(* ===== verification/WorkerProcess.v ===== *)
(** * The report worker

    internal/worker (process.go, observe.go, record.go): a report that is read from
    a stream is classified, applied by observe.lua, evaluated against the action
    policy, executed, released when it asks for it, and recorded.  The pipeline is a
    program of calls, each of which may be answered, get lost, or run without its
    answer arriving, while other writers change the sites between the calls and the
    process may die after any of them.  The theorems follow a report through the
    pipeline under all of that. *)

From S2P Require Import Prelude GoStrings GoFloat PolicyBase PolicySignal GoTime LuaCommon PolicyAction PolicyRotation PolicySeverity PolicyEvaluate PolicyResolve Breaker IdGen.
From S2P Require Import SchedState SchedSelect SchedAcquire SchedLease SchedLedger SchedRefine SchedGrant SchedLoop SchedRun Scheduler.
From S2P Require Import HotSync ActionApply ActionExec ActionExpiry WorkerObserve SiteScripts SiteRun Effects.

Local Open Scope Z_scope.

(** ** Events, catalog and configuration *)

(** [signal.Event]; times are Unix milliseconds, 0 when unknown. *)
Record Event := {
  ev_ReportID : string; ev_LeaseID : string; ev_NamespaceID : string; ev_TenantID : string; ev_TokenID : string;
  ev_Node : string; ev_ReceivedAt : Z; ev_Facts : ReportFacts; ev_StartedAt : Z; ev_FinishedAt : Z; ev_Release : bool;
}.

(** What the worker reads of the hash of a lease. *)
Record leaseInfo := {
  li_identityKey : Z; li_identityID : string; li_egKey : Z; li_proxyKey : Z; li_proxyID : string;
  li_namespaceID : string; li_state : LeaseState; li_endedMs : Z;
}.

Record ReportRecord := {
  rec_ReceivedAt : Z; rec_StartedAt : Z; rec_FinishedAt : Z; rec_TenantID : string; rec_NamespaceID : string;
  rec_SiteID : string; rec_Site : string; rec_EndpointGroupID : string; rec_EndpointGroup : string; rec_Client : string;
  rec_IdentityID : string; rec_IdentityType : string; rec_ProxyID : string; rec_LeaseID : string; rec_ReportID : string;
  rec_Node : string; rec_TokenID : string; rec_Facts : ReportFacts; rec_Outcome : string; rec_Blame : string;
  rec_Rule : string; rec_Suppressed : bool; rec_Late : bool; rec_Probe : bool;
}.

(** ** Programs of calls *)

(** The calls of the pipeline with their answers; [None] is an error. *)
Inductive cmd : Type → Type :=
| c_load (site : Z) (lid : string) : cmd (option (option leaseInfo))
| c_observe (site shard : Z) (sid : Z * Z) (full : option ObsArgs) : cmd (option ObsResult)
| c_execute (in' : ExecInput) : cmd (option (list AppliedAction * list StateChange))
| c_release (site : Z) (lid : string) (nowMs : Z) : cmd (option ReleaseReply)
| c_notify (site eg : Z) : cmd unit
| c_record (rec : ReportRecord) : cmd unit.

Local Open Scope prog_scope.

(** [retry]: the result with the number of attempts; [n] is the number of further
    attempts after a failed one. *)
Definition retryBackoff : list Z := [50 * Millisecond; 200 * Millisecond; 500 * Millisecond].
Fixpoint retry_from {C : Type → Type} {A : Type} (n : nat) (attempt : nat) (fn : prog C (option A)) : prog C (option A * nat) :=
  r <- fn ;;
  match r, n with
  | Some a, _ => Ret (Some a, attempt)
  | None, O => Ret (None, attempt)
  | None, S n => retry_from n (S attempt) fn
  end.
Definition retry {C : Type → Type} {A : Type} (fn : prog C (option A)) : prog C (option A * nat) := retry_from (length retryBackoff) 1 fn.

(** What the process leaves behind besides the sites. *)
Inductive Log :=
| log_load (r : option (option leaseInfo))
| log_observe (site shard : Z) (sid : Z * Z) (full : option ObsArgs) (r : option ObsResult)
| log_execute (in' : ExecInput) (r : option (list AppliedAction * list StateChange))
| log_release (site : Z) (lid : string)
| log_notify (site eg : Z)
| log_record (rec : ReportRecord).

Definition logged {X : Type} (c : cmd X) : X → list Log :=
  match c in cmd X return X → list Log with
  | c_load _ _ => λ r, [log_load r]
  | c_observe site shard sid full => λ r, [log_observe site shard sid full r]
  | c_execute in' => λ r, [log_execute in' r]
  | c_release site lid _ => λ _, [log_release site lid]
  | c_notify site eg => λ _, [log_notify site eg]
  | c_record rec => λ _, [log_record rec]
  end.

Abbreviation Sites := (gmap Z Site).

(** A call that a site answers. *)
Definition site_call {A : Type} (fate : CallFate) (site : Z) (f : Site → A * Site) (st : Sites) : option A * Sites :=
  match fate with
  | call_lost => (None, st)
  | call_timeout => (None, <[site := (f (site_at st site)).2]> st)
  | call_done => (Some (f (site_at st site)).1, <[site := (f (site_at st site)).2]> st)
  end.

Definition lease_info (l : Lease) : option leaseInfo :=
  if String.eqb (ls_ns l) "" && (ls_i l =? 0) then None
  else Some {| li_identityKey := ls_i l; li_identityID := ls_iid l; li_egKey := ls_e l; li_proxyKey := default 0 (ls_p l);
               li_proxyID := ls_pid l; li_namespaceID := ls_ns l; li_state := ls_st l; li_endedMs := ended_ms l |}.
Definition loadLease (lid : string) (s : Site) : option leaseInfo := h_ls (site_hot s) !! lid ≫= lease_info.

(** What the calls run: the digest and the configuration of the executor, and the
    late window and group layout of the scheduler. *)
Record Services := {
  sv_digest : Z → list luaOp → string; sv_record_cooldowns : bool; sv_late : Z; sv_layout : Z → Layout;
}.

Section run.
Context {lua : LuaMath}.
Variable sv : Services.

Definition exec {X : Type} (fates : Z → CallFate) (c : cmd X) : Sites → X * Sites :=
  match c in cmd X return Sites → X * Sites with
  | c_load site lid => site_call (fates site) site (λ s, (loadLease lid s, s))
  | c_observe site shard sid full => site_call (fates site) site (observe_lua shard sid full)
  | c_execute in' => Execute (sv_digest sv) (sv_record_cooldowns sv) fates in'
  | c_release site lid nowMs =>
      site_call (fates site) site (λ s,
        let '(r, h) := release_lua nowMs lid (sv_late sv) "" None (sv_layout sv site) (site_hot s) in (r, set_hot h s))
  | c_notify _ _ => λ st, (tt, st)
  | c_record _ => λ st, (tt, st)
  end.


(** No call ends the process. *)
Definition exec_live (X : Type) (fates : Z → CallFate) (c : cmd X) (st : Sites) : option X * Sites :=
  let '(x, st) := exec fates c st in (Some x, st).
End run.

(** Runs of a program of the pipeline. *)
Abbreviation interp sv := (Effects.interp (exec_live sv) (@logged)).

(** ** Arguments of observe.lua *)

(** The window and the bucket length in milliseconds. *)
Definition maxBreakerBuckets : Z := 60.
Definition breakerWindow (spec : option BreakerSpec) : Z * Z :=
  let windowMs :=
    match spec with
    | Some s => if Duration_Milliseconds (bk_Window s) >? 0 then Duration_Milliseconds (bk_Window s)
                else Duration_Milliseconds DefaultBreakerWindow
    | None => Duration_Milliseconds DefaultBreakerWindow
    end in
  let buckets :=
    match spec with
    | Some s => if (bk_Buckets s >? 0) && (bk_Buckets s <=? maxBreakerBuckets) then bk_Buckets s else DefaultBreakerBuckets
    | None => DefaultBreakerBuckets
    end in
  (windowMs, Z.max (Z.quot windowMs buckets) 1).

Definition counterSubject (subject : string) : CountSubject :=
  if String.eqb subject SubjectAccount then count_account
  else if String.eqb subject SubjectProxy then count_proxy else count_identity.
Definition observed (v : float64 * bool) : option float64 := if v.2 then Some v.1 else None.

Section pipeline.
Context `{RE : RegexEngine}.

(** What the worker reads of [catalog.EndpointGroup]; a group without a rotation
    policy has no quotas. *)
Record CatGroup := {
  cg_ID : string; cg_Name : string; cg_Snap : GroupSnapshot; cg_Signal : option CompiledSignal; cg_Quotas : list QuotaSpec;
}.

(** What it reads of a site and its namespace: [ct_Snapshots] are the groups of
    [GroupsByID], [ct_Peers] the keys of the other sites of the namespace. *)
Record CatSite := {
  ct_Key : Z; ct_ID : string; ct_Name : string; ct_NamespaceID : string; ct_TenantID : string; ct_Clients : list string;
  ct_Groups : gmap (string * string) CatGroup; ct_GroupsByKey : gmap Z CatGroup; ct_Snapshots : list GroupSnapshot;
  ct_Peers : list Z;
}.

(** [w_reload] is the catalog after a reload of a namespace that was allowed and
    succeeded. *)
Record Worker := {
  w_SiteByKey : Z → option CatSite; w_reload : string → option (Z → option CatSite);
  w_fallbackSignal : option CompiledSignal; w_fallbackAction : option CompiledAction; w_LateReportWindow : Z;
  w_jitter : nat → float64; w_exec : bool; w_rel : bool; w_brk : bool; w_rec : bool;
}.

+ + + + + + +

* WHAT THIS TASK INVOLVES:
Word for word, restate the entries from the first line to the line that has "pipeline under all of that. *)", both included, and nothing else.

* RESULT OF THE TASK:
(* ===== verification/WorkerProcess.v ===== *)
(** * The report worker

    internal/worker (process.go, observe.go, record.go): a report that is read from
    a stream is classified, applied by observe.lua, evaluated against the action
    policy, executed, released when it asks for it, and recorded.  The pipeline is a
    program of calls, each of which may be answered, get lost, or run without its
    answer arriving, while other writers change the sites between the calls and the
    process may die after any of them.  The theorems follow a report through the
    pipeline under all of that. *)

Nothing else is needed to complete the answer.